Pavel Espitia

Posted on Apr 14 • Edited on Apr 15

I Built an AI Smart Contract Auditor in a Weekend — Here's How

#web3 #ai #security #typescript

Smart contract audits cost $5K-$50K and take weeks. I built a CLI tool that catches the same classes of vulnerabilities in seconds, using AI — and it works with free local models too.

What is spectr-ai?

spectr-ai is a command-line tool that analyzes Solidity and Vyper smart contracts for security vulnerabilities, gas optimizations, and best practice violations. It uses Claude (Anthropic's API) or local models via Ollama.

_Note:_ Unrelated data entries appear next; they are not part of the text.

(** A quiet tick moves on to the next terminal. *)
Lemma quiet_next c c' t p :
  cpu_ok c → crun c = Some p → active_on (kproc (ck c)) t p → quiet_tick c c' →
  let u := next_terminal (kproc (ck c)) t in
  cpu_ok c' ∧ kproc (ck c') = kproc (ck c) ∧
  active_on (kproc (ck c')) u (active_of (kproc (ck c)) u) ∧
  crun c' = Some (active_of (kproc (ck c)) u).
Proof.
  intros Hok Hr Ap Hq u. split; [by apply (orderly_step_ok c c' Hok), quiet_cpu|].
  destruct Hq as [k s p' esp ebp f shell k' He Hn E|k s p' esp ebp f shell k' q He Hn E Hq];
    cbn [ck crun] in *; injection Hr as ->;
    destruct (quiet_handler f shell k s t p esp ebp Hok He Hn Ap) as (Aq & Lq & k1 & P & _ & _ & _ & Hs);
    fold u in Aq, Hs; case_decide as Eq.
  - destruct Hs as (E' & _). rewrite E in E'. injection E' as <-. rewrite P. split; [done|].
    split; [done|]. by rewrite Eq.
  - destruct Hs as (E' & _). by rewrite E in E'.
  - destruct Hs as (E' & _). by rewrite E in E'.
  - destruct Hs as (E' & _ & _ & Ha & _). rewrite E in E'. injection E' as <-. rewrite P. split; [done|].
    split; [done|]. f_equal. apply pcb_of_pid_inj. by rewrite <- Hq, <- Ha.
Qed.

(** It can always happen. *)
Lemma quiet_total c t p :
  cpu_ok c → crun c = Some p → active_on (kproc (ck c)) t p → next_execute (cpit c) = 0 →
  ∃ c', quiet_tick c c'.
Proof.
  intros Hok Hr Ap Hn. destruct c as [k s r]. cbn [ck crun cpit] in *. subst r.
  pose proof (co_run _ Hok p eq_refl) as (Lp & _). apply pid_live_range in Lp.
  assert (pcb_addr (esp0_of_pid p) = pcb_of_pid p) as He
    by (apply pcb_addr_stack; [done|by apply esp0_in_stack]).
  set (f0 := ExecFrame 0 0 0 0 0 0 0).
  destruct (quiet_handler f0 0 k s t p (esp0_of_pid p) 0 Hok He Hn Ap) as (_ & _ & k1 & _ & _ & _ & _ & Hs).
  case_decide.
  - destruct Hs as (E & _). eexists. by eapply (quiet_return k s p (esp0_of_pid p) 0 f0 0).
  - destruct Hs as (E & _ & _ & Ha & _). eexists. by eapply (quiet_switch k s p (esp0_of_pid p) 0 f0 0).
Qed.

Lemma quiet_run n c c' t p :
  cpu_ok c → crun c = Some p → active_on (kproc (ck c)) t p → nsteps quiet_tick n c c' →
  let ps := kproc (ck c) in
  let u := Nat.iter n (next_terminal ps) t in
  cpu_ok c' ∧ kproc (ck c') = ps ∧ cpit c' = cpit c ∧
  active_on ps u (active_of ps u) ∧ crun c' = Some (active_of ps u).
Proof.
  intros Hok Hr Ap Hs. revert t p Hok Hr Ap. induction Hs as [c|n c c1 c2 Hq _ IH]; intros t p Hok Hr Ap.
  - cbv zeta. cbn [Nat.iter nat_rect]. assert (active_of (kproc (ck c)) t = p) as E by apply Ap. by rewrite E.
  - destruct (quiet_next c c1 t p Hok Hr Ap Hq) as (Hok1 & E1 & A1 & R1).
    destruct (quiet_cpu c c1 Hq) as [_ Hp].
    specialize (IH _ _ Hok1 R1 A1). cbv zeta in *. rewrite E1, Hp in IH.
    by rewrite Nat.iter_succ_r.
Qed.
Lemma quiet_runs n c t p :
  cpu_ok c → crun c = Some p → active_on (kproc (ck c)) t p → next_execute (cpit c) = 0 →
  ∃ c', nsteps quiet_tick n c c'.
Proof.
  revert c t p. induction n as [|n IH]; intros c t p Hok Hr Ap Hn; [by exists c; constructor|].
  destruct (quiet_total c t p Hok Hr Ap Hn) as [c1 Hq].
  destruct (quiet_next c c1 t p Hok Hr Ap Hq) as (Hok1 & _ & A1 & R1).
  destruct (IH c1 _ _ Hok1 R1 A1) as [c' Hc']; [by rewrite (proj2 (quiet_cpu _ _ Hq))|].
  exists c'. by eapply nsteps_l.
Qed.
End ticks.

(** ** What [orderly] leaves out

    A base shell that halts behind a busy screen: [execute] takes the PCB of
    the shell that has just ended for the parent of the new one, and that is
    the new shell's own PCB when, as is usual, it gets the same pid. *)
Lemma hidden_shell_parent {D} `{Board D} `{Layout} `{Mmu} (k : kernel D) s p esp ebp status k1 f command
    a u k2 :
  cpu_ok (Cpu k s (Some p)) → pcb_addr esp = pcb_of_pid p →
  halt status (set_kregs esp ebp k) = Restart_shell k1 →
  curr_terminal_running_process (kkbd k1) (kproc k1) = true →
  execute f command k1 = Enter a u k2 →
  ¬ pid_live (kproc k1) p ∧
  ∃ n ps, add_process (kproc k1) = (n, ps) ∧ parent_pcb (kpcbs k2 !!! pcb_of_pid n) = pcb_of_pid p.
Proof.
  intros [Ht Hi _ Hrun _] He E Hc Ex. cbn [ck crun] in *. destruct (Hrun p eq_refl) as (Lp & (t & Ap) & _).
  destruct (halt_spec status (set_kregs esp ebp k)) as (k0 & _ & _ & _ & _ & _ & _ & Hh);
    [rewrite (cur_pcb_run k p esp ebp He); apply (nd_files _ _ _ (tr_node _ _ Ht p Lp))|].
  destruct (tree_halt k t p esp ebp status Ht Ap Lp He) as (k' & _ & _ & Hk & _).
  case_decide; [|by destruct Hk as (q & _ & _ & _ & E' & _); rewrite E in E'].
  destruct Hk as (E' & _ & Hpr). rewrite E in E'. injection E' as <-.
  destruct (Z.eqb_spec (parent_pcb (cur_pcb (set_kregs esp ebp k))) 0) as [Hz|Hz];
    [|by destruct Hh as (E' & _); rewrite E in E'].
  destruct Hh as (E' & _ & _ & Hesp). rewrite E in E'. injection E' as <-.
  pose proof (delete_process_spec p (kproc k) (pid_live_range _ _ Lp) (pi_procs _ Hi)) as (Da & _ & _ & Dl).
  assert (0 ≤ t < 3) as Htr by apply Ap. split.
  - rewrite Hpr. destruct (set_active_spec t (-1) (delete_process p (kproc k)).2 Htr) as (Sp & _);
      [rewrite Da; apply (pi_active _ Hi)|]. unfold pid_live. rewrite Sp. intros Hl. by apply Dl in Hl as [].
  - destruct (execute_enter f command k1 a u k2 Ex) as (n & ps & Ep & _ & Hen). exists n, ps.
    split; [done|]. pose proof (en_parent _ _ _ _ _ Hen) as Epar.
    change (kpcbs (set_kdev (kdev k1) k2)) with (kpcbs k2) in Epar. rewrite Epar.
    unfold parent_of. rewrite Hc. unfold cur_addr. by rewrite Hesp.
Qed.

(** A program executed, or a shell the keyboard starts, while the terminal
    shown is idle: the process on whose stack that happens stays active on its
    terminal, but does not run, and its PCB keeps the registers of some earlier
    tick. *)
Lemma idle_execute_strands {D} `{Board D} `{Layout} `{Mmu} (k : kernel D) s p esp ebp f command a u k' :
  cpu_ok (Cpu k s (Some p)) → pcb_addr esp = pcb_of_pid p → shown_idle k →
  0 ≤ current_terminal (kkbd k) < MAX_TERMINALS →
  execute f command (set_kregs esp ebp k) = Enter a u k' →
  ∃ t n ps, add_process (kproc k) = (n, ps) ∧ n ≠ p ∧ ktss_esp0 k' = esp0_of_pid n ∧
    active_on (kproc k') t p ∧ kpcbs k' !!! pcb_of_pid p = kpcbs k !!! pcb_of_pid p.
Proof.
  intros [Ht Hi _ Hrun _] He Hidle Hcur E. cbn [ck crun] in *. destruct (Hrun p eq_refl) as (Lp & (t & Ap) & _).
  destruct (execute_enter f command _ a u k' E) as (n & ps & Ep & Hn & Hen).
  change (kproc (set_kregs esp ebp k)) with (kproc k) in Ep. exists t, n, ps. split; [done|].
  pose proof (add_process_spec (kproc k) (pi_procs _ Hi)) as Hnew. rewrite Ep in Hnew.
  destruct Hnew as [(-> & _)|(_ & Hnew & _ & _ & _ & Hact & _)]; [lia|].
  assert (n ≠ p) as Hne by (intros ->; done). split; [done|].
  pose proof Hen as [E1 E2 _ _ _ _ _ _ _ _ _ [E12 _] _]. split; [exact E12|].
  change (kpcbs (set_kdev (kdev (set_kregs esp ebp k)) k')) with (kpcbs k') in E2.
  assert (terminal_of (set_kregs esp ebp k) = current_terminal (kkbd k)) as Etm.
  { unfold terminal_of. change (kkbd (set_kregs esp ebp k)) with (kkbd k).
    change (kproc (set_kregs esp ebp k)) with (kproc k). rewrite Hidle.
    unfold get_current_terminal, MAX_TERMINALS in *. rewrite s32_u32. apply s32_small. lia. }
  split.
  - change (kproc k' = (set_active_process (terminal_of (set_kregs esp ebp k)) n ps).2) in E1.
    rewrite E1, Etm. apply active_on_set; [exact Hcur|by rewrite Hact; apply (pi_active _ Hi)|]. right.
    unfold active_on. rewrite Hact. split; [|exact Ap]. intros ->.
    pose proof (active_fun _ _ _ _ Ap (running_active _ _ Hidle Hcur)). apply pid_live_range in Lp. lia.
  - rewrite E2, lookup_total_insert_ne; [done|]. intros E'%pcb_of_pid_inj. congruence.
Qed.

(** ** Properties *)

(** C5: in every orderly run from power-on, whatever processes and the user do
    in it, the process that
    runs is live, active on its terminal, under its own page directory, and
    the TSS names its own kernel stack; and every other active process, which
    waits for a tick, has a stack pointer into its own kernel stack saved for
    it.  Orderly: no base shell halts behind a busy screen, no process executes
    a program while the terminal shown is idle, and the keyboard's handler does
    not execute a shell itself; after those the claim fails
    ([hidden_shell_parent], [idle_execute_strands]). *)
Theorem running_process_invariant {D} `{Board D} `{Layout} `{Mmu} (c0 c : cpu D) p :
  powered c0 → rtc orderly_step c0 c → crun c = Some p →
  pid_live (kproc (ck c)) p ∧ active_on (kproc (ck c)) (term_num (kpcbs (ck c) !!! pcb_of_pid p)) p ∧
  cr3 (kvm (ck c)) = PdProc (p - 1) ∧ pcb_addr (ktss_esp0 (ck c)) = pcb_of_pid p ∧
  ∀ t q, active_on (kproc (ck c)) t q → q ≠ -1 → q ≠ p →
    pcb_addr (ctx_esp (context (kpcbs (ck c) !!! pcb_of_pid q))) = pcb_of_pid q.
Proof.
  intros Hp Hr Hrun. destruct (cpu_reachable c0 c Hp Hr) as [Ht _ _ Ho Hsv].
  destruct (Ho p Hrun) as (Lp & (t & Ap) & Hcr & Htss). split; [done|].
  split; [by rewrite (active_terminal _ _ t p Ht Ap Lp)|]. split; [done|]. split.
  - pose proof (pid_live_range _ _ Lp). rewrite Htss. by apply pcb_addr_stack, esp0_in_stack.
  - intros u q Aq Hq Hne. apply (Hsv u q Aq Hq). congruence.
Qed.

(** C21: round robin.  In an orderly run, a tick with no shell scheduled saves the registers of the
    process it interrupts and gives the processor to the active process of
    the next terminal that has one: the interrupted process itself when there
    is no other, else that process, on its own stack as last saved, under its
    own directory and with its own kernel stack in the TSS. *)
Theorem tick_round_robin {D} `{Board D} `{Layout} `{Mmu} (c0 : cpu D) k s t p f shell esp ebp :
  powered c0 → rtc orderly_step c0 (Cpu k s (Some p)) → active_on (kproc k) t p →
  pcb_addr esp = pcb_of_pid p → next_execute s = 0 →
  let u := if decide (active_of (kproc k) ((t + 1) `mod` 3) ≠ -1) then (t + 1) `mod` 3
           else if decide (active_of (kproc k) ((t + 2) `mod` 3) ≠ -1) then (t + 2) `mod` 3 else t in
  let q := active_of (kproc k) u in
  pid_live (kproc k) q ∧ ∃ k', kproc k' = kproc k ∧
    ctx_esp (context (kpcbs k' !!! pcb_of_pid p)) = esp ∧
    ctx_ebp (context (kpcbs k' !!! pcb_of_pid p)) = ebp ∧
    (∀ x, x ≠ p → kpcbs k' !!! pcb_of_pid x = kpcbs k !!! pcb_of_pid x) ∧
    if decide (q = p) then
      pit_handler_main f shell s (set_kregs esp ebp k) = Tick_return s k' ∧ kesp k' = esp ∧ kebp k' = ebp
    else
      pit_handler_main f shell s (set_kregs esp ebp k) = Tick_switch s k' ∧
      kesp k' = ctx_esp (context (kpcbs k !!! pcb_of_pid q)) ∧
      kebp k' = ctx_ebp (context (kpcbs k !!! pcb_of_pid q)) ∧
      pcb_addr (kesp k') = pcb_of_pid q ∧
      cr3 (kvm k') = PdProc (q - 1) ∧ ktss_esp0 k' = esp0_of_pid q.
Proof.
  intros Hp Hr Ap He Hn u q. pose proof (cpu_reachable _ _ Hp Hr) as Hok.
  destruct (quiet_handler f shell k s t p esp ebp Hok He Hn Ap) as (_ & Lq & k' & P1 & P2 & P3 & P4 & Hs).
  change (next_terminal (kproc k) t) with u in Lq, Hs. fold q in Lq, Hs.
  split; [exact Lq|]. exists k'. split; [done|]. split; [done|]. split; [done|]. split; [done|].
  case_decide; [|exact Hs]. destruct Hs as (? & _ & ? & ?). done.
Qed.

spectr-ai contracts/Vault.sol

Output:

   CRITICAL  — 2 issues

  ● Reentrancy vulnerability in withdraw()
    #1 withdraw() at contracts/Vault.sol:20

    External call via msg.sender.call() before updating balances.
    → Apply checks-effects-interactions pattern.

    ┌─ suggested fix
    │ function withdraw() public {
    │     uint256 amount = balances[msg.sender];
    │     balances[msg.sender] = 0;
    │     (bool success, ) = msg.sender.call{value: amount}("");
    │     require(success, "Transfer failed");
    │ }
    └─

  ┌────────────────────────────────────────┐
  │ Summary                                │
  │ ● critical     2  ████████████████     │
  │ ● high         1  ████████             │
  │ ▲ medium       1  ████████             │
  │  RISK: CRITICAL                        │
  └────────────────────────────────────────┘

Why I Built It

I'm a fullstack TypeScript developer getting deeper into blockchain and AI. The intersection of these two fields has a clear gap: security tooling that's accessible to individual developers.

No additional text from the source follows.